Cannabis has been cultivated in Colombia since the late colonial period, when hemp was grown for its industrial fibres. However even at that early state, cannabis was recognized for its psychoactive uses, but these remained largely confined to the fringes of Colombian society, and discouraged by the Catholic church and national law. By the 1920s, possibly spurred by wider cannabis use in the Caribbean, recreational use of cannabis emerged in the Atlantic ports, particularly Barranquilla, leading the Colombian government to further restrict cannabis in 1939 and 1946.

In the 1960s and 1970s, North American cannabis traffickers made inroads into Colombia, leading to booming production in the Sierra Nevada de Santa Marta and the Urabá peninsula, where cannabis was smuggled in the region's massive northward shipments of bananas.

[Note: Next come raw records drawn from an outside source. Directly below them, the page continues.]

Lemma closing_bracket_lt n base l i : closing_bracket n base l = Some i → base ≤ i < base + length l.
Proof.
  revert n base. induction l as [|t l IH]; intros n base; cbn [closing_bracket length]; [done|].
  assert (∀ n, closing_bracket n (S base) l = Some i → base ≤ i < base + S (length l)) as Hrec.
  { intros m H%IH. lia. }
  destruct (opens _); [apply Hrec|]. destruct (closes _); [|apply Hrec].
  destruct (_ =? _)%Z; [intros [= <-]; lia|apply Hrec].
Qed.

Lemma destructuring_let_ok line span : 2 ≤ length line → ok (destructuring_let here line span).
Proof.
  intros Hl. unfold destructuring_let. destruct (closing_bracket _ _ _) as [close|] eqn:Hc; [|done].
  apply closing_bracket_lt in Hc. rewrite length_drop in Hc. destruct (get_is _ _ _) eqn:Ha; [|done]. apply get_is_lt in Ha.
  apply ok_bind; [apply slice_from_ok; lia|]. intros tokens. apply ok_bind; [auto|]. intros source.
  apply ok_bind; [apply slice_ok; lia|]. intros [|t interior]; [done|].
  apply ok_bind; [apply mapR_ok; intros; apply destructuring_binding_ok|]. done.
Qed.

Lemma increment_statement_ok line span : ok (increment_statement here line span).
Proof.
  unfold increment_statement. apply ok_bind.
  - unfold bare_increment. destruct (list.last line) as [last|]; [|done]. destruct line as [|first rest]; [done|].
    destruct (_ && _) eqn:H.
    + apply ok_bind; [apply slice_ok; cbn; lia|done].
    + case_match; done.
  - intros [[tokens operator]|]; [|done]. pose proof (expression_in_ok here tokens) as H.
    destruct (expression_in here tokens); try done. by destruct (is_target _).
Qed.

Lemma initializer_of_ok line : ok (initializer_of here line).
Proof.
  unfold initializer_of. destruct (position_of _ _) as [i|] eqn:Hi; [|done]. apply position_of_lt in Hi.
  apply ok_bind; [apply slice_from_ok; lia|]. intros ?. apply ok_bind; [auto|done].
Qed.

Lemma field_binding_ok line start name span : start + 2 ≤ length line → ok (field_binding here line start name span).
Proof.
  intros Hl. unfold field_binding. apply ok_bind; [apply slice_from_ok; lia|]. intros ?.
  apply ok_bind; [auto|]. intros ?. destruct (void_vector _); [done|].
  apply ok_bind; [apply initializer_of_ok|]. intros ?. apply ok_bind; [apply slice_ok; lia|done].
Qed.

Lemma inferred_constant_type_ok e : ok (inferred_constant_type e).
Proof. unfold inferred_constant_type. destruct (e_kind e) as [[]| | | | | | | | | | | | | | | |]; done. Qed.

Lemma inferred_const_ok line span : ok (inferred_const here line span).
Proof.
  unfold inferred_const. eapply settles_bind; [apply ok_or_fail_settles|]. intros assign Ha. cbn beta in Ha.
  destruct (negb _ || _) eqn:Hc; [done|]. apply orb_false_iff in Hc as [H1 H2].
  apply negb_false_iff, Nat.eqb_eq in H1. apply Nat.leb_gt in H2.
  eapply settles_bind; [apply nth_token_ok; lia|]. intros t _. destruct (t_kind t); try done.
  apply ok_bind; [apply slice_from_ok; lia|]. intros ?. apply ok_bind; [auto|]. intros ?.
  apply ok_bind; [apply inferred_constant_type_ok|done].
Qed.

Lemma typed_binding_ok line constant i span : 1 ≤ i < length line → ok (typed_binding here line constant i span).
Proof.
  intros Hi. unfold typed_binding. apply ok_bind; [apply slice_ok; lia|]. intros names.
  apply ok_bind; [apply mapR_ok; intros part; unfold binding_name; by destruct part as [|[[] ?] [|]]|].
  intros [|[name ?] additional]; [done|]. destruct (_ && _); [done|].
  apply ok_bind; [apply slice_from_ok; lia|]. intros types. apply ok_bind; [auto|]. intros type_ref.
  destruct (void_vector _); [done|]. apply ok_bind.
  - destruct (position_of _ _) as [j|] eqn:Hj; [|done]. apply position_of_lt in Hj.
    apply ok_bind; [apply slice_from_ok; lia|]. intros ?. apply expression_list_ok.
  - intros initializers. destruct (_ && _); [done|]. destruct (_ && _); [done|]. by destruct (_ && _).
Qed.

Lemma input_statement_ok line span : ok (input_statement here line span).
Proof.
  unfold input_statement. apply ok_bind.
  - destruct (position_of _ _) as [comma|] eqn:Hc.
    + apply position_of_lt in Hc. destruct (_ || _) eqn:Hb; [done|]. apply orb_false_iff in Hb as [H1 H2].
      apply Nat.leb_gt in H1, H2. apply ok_bind; [apply slice_ok; lia|]. intros ?. apply ok_bind; [auto|]. intros ?.
      apply ok_bind; [apply slice_from_ok; lia|done].
    + destruct (negb _) eqn:Hn; [done|]. apply negb_false_iff, Nat.eqb_eq in Hn.
      apply ok_bind; [apply slice_from_ok; lia|done].
  - intros [prompt target]. apply ok_bind; [auto|]. intros e. by destruct (is_target _).
Qed.

Lemma rest_expression_ok line : 1 ≤ length line → ok (rest_expression here line).
Proof. intros H. unfold rest_expression. apply ok_bind; [by apply slice_from_ok|]. auto. Qed.

Lemma control_statement_ok line span : ok (control_statement here line span).
Proof. unfold control_statement. destruct line as [|? [|t [|]]]; try done. by destruct (is_keyword_of _ _). Qed.

Lemma assignment_statement_ok line i span : i < length line → ok (assignment_statement here line i span).
Proof.
  intros Hi. unfold assignment_statement. destruct (_ || _); [done|].
  apply ok_bind; [apply slice_ok; lia|]. intros ?. apply ok_bind; [auto|]. intros target.
  destruct (is_target _); [|done]. eapply settles_bind; [by apply nth_token_ok|]. intros t _.
  apply ok_bind; [apply slice_from_ok; lia|]. intros ?. apply ok_bind; [auto|done].
Qed.

Lemma simple_statement_ok line span : 1 ≤ length line → ok (simple_statement here line span).
Proof.
  intros Hl. unfold simple_statement.
  destruct (keyword_here here "RETURN").
  { destruct (_ =? _); [done|]. apply ok_bind; [by apply rest_expression_ok|done]. }
  destruct (keyword_here here "INPUT"); [apply input_statement_ok|].
  destruct (keyword_here here "PRINT").
  { apply ok_bind; [apply slice_from_ok; lia|]. intros ?. apply ok_bind; [apply expression_list_ok|done]. }
  destruct (keyword_here here "RELEASE").
  { destruct (_ =? _); [done|]. apply ok_bind; [by apply rest_expression_ok|done]. }
  destruct (keyword_here here "STOP").
  { destruct (_ =? _); [done|]. apply ok_bind; [by apply rest_expression_ok|done]. }
  destruct (get_is _ _ _); [apply control_statement_ok|].
  destruct (assignment_operator 0 line) as [i|] eqn:Hi.
  - apply assignment_statement_ok. by apply assignment_operator_lt in Hi.
  - apply ok_bind; [auto|]. intros e. by destruct (e_kind e).
Qed.
End Statements.

Lemma keyword_position word t l i : position_of (is_keyword word) (t :: l) = Some i → is_keyword word (t_kind t) = false → 1 ≤ i.
Proof. cbn. intros H Hk. rewrite Hk in H. destruct (position_of _ l); [|done]. injection H as <-. lia. Qed.

(** The cursor stands on the first token of the line. *)
Lemma statement_node_ok here line : (∀ t, head line = Some t → t = here) → ok (statement_node here line).
Proof.
  intros Hhere. destruct line as [|first rest]; [done|]. pose proof (Hhere first eq_refl) as ->.
  cbn [statement_node]. set (span := mkSpan _ _). apply ok_bind; [apply increment_statement_ok|]. intros [statement|]; [done|].
  assert (ok (if keyword_here here "LET" && get_is (is_symbol LeftBracket) (here :: rest) 1
              then destructuring_let here (here :: rest) span
              else if keyword_here here "LET" || keyword_here here "CONST" then
                match position_of (is_keyword "AS") (here :: rest) with
                | None =>
                    if keyword_here here "CONST" then inferred_const here (here :: rest) span
                    else fail here "a binding declaration requires AS TYPE"
                | Some as_index => typed_binding here (here :: rest) (keyword_here here "CONST") as_index span
                end
              else simple_statement here (here :: rest) span)) as Hrest.
  { destruct (_ && _) eqn:Hd.
    { apply andb_prop in Hd as [_ Hd]. apply get_is_lt in Hd. by apply destructuring_let_ok. }
    destruct (_ || _) eqn:Hlet; [|by apply simple_statement_ok; cbn; lia].
    destruct (position_of _ _) as [i|] eqn:Hi; [|by destruct (keyword_here here "CONST"); [apply inferred_const_ok|]].
    apply typed_binding_ok. split; [|by apply position_of_lt in Hi].
    apply (keyword_position _ _ _ _ Hi). unfold keyword_here in Hlet. destruct (t_kind here); try done. cbn in *.
    destruct (String.eqb_spec word "AS") as [->|]; [done|done]. }
  destruct ((here :: rest) !! _) as [[[] ?]|]; try exact Hrest.
  destruct (get_is (is_keyword "AS") _ _) eqn:Ha; [|exact Hrest].
  apply get_is_lt in Ha. apply field_binding_ok. lia.
Qed.

Lemma inline_simple_statement_ok here l : ok (inline_simple_statement here l).
Proof.
  unfold inline_simple_statement. destruct l as [|first l]; [done|]. destruct (is_keyword_of _ _); [done|].
  apply statement_node_ok. by intros t [= ->].
Qed.
(* ===== verification/Arc.v ===== *)
(** * Arc: the reference-counting core ([crates/bn_rt/src/arc.rs])

    Strong counts and liveness of every object and region.  An [ObjectId] is
    its [u64] bits: the slot index in the high half, the slot's generation in
    the low half.  The trace lines the code writes to standard error are the
    [trace_log] of the model.  The theorems state the core's contract as a map
    from ids to [Live n] or [Destroying], and that every operation refines it. *)

From S2P Require Import Prelude Text.

#[local] Open Scope string_scope.
#[local] Open Scope Z_scope.

(** ** Identities *)

Definition ObjectId := Z.

Definition from_parts (index generation : Z) : ObjectId :=
  Z.lor (Z.shiftl index 32) generation.
Definition id_index (id : ObjectId) : Z := Z.shiftr id 32.
Definition id_generation (id : ObjectId) : Z := Z.land id (Z.ones 32).
Definition from_bits (bits : Z) : ObjectId := bits.

Inductive ArcError := NotAlive (id : ObjectId).

Record Site := mkSite { site_line : Z; site_column : Z }.
Definition default_site : Site := mkSite 0 0.

Definition show_id (id : ObjectId) : string := "#" +:+ dec_of_Z (id_index id).
Definition show_site (at_ : Site) : string :=
  dec_of_Z (site_line at_) +:+ ":" +:+ dec_of_Z (site_column at_).

(** ** The core *)

Record Slot := mkSlot {
  generation : Z;
  strong : Z;
  destroying : bool;
  s_class : string;
  s_address : Z;
}.

Record ArcCore := mkArcCore {
  slots : list Slot;
  (** A stack: the head is the next index [register] reuses. *)
  free : list Z;
  tracing : bool;
  first_generation : Z;
  trace_log : list string;
}.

According to the academic Steven Bender, marijuana from Colombia is known as "Colombian", as referenced in the American rock duo Steely Dan's 1980 song "Hey Nineteen".

==Decriminalization==

In 1994 the Constitutional Court of Colombia ruled that possession of cannabis and other drugs in amounts for personal use was legal. In 2012 the Colombian government officially decriminalized the possession of up to 20 grams of cannabis. In 2015 the Colombian Supreme Court ruled that cultivation of up to 20 cannabis plants was allowed.

==Medical cannabis==
In 2015, president Juan Manuel Santos signed legislation allowing cannabis and derivatives for medical uses, and establishing guidelines for dispensaries.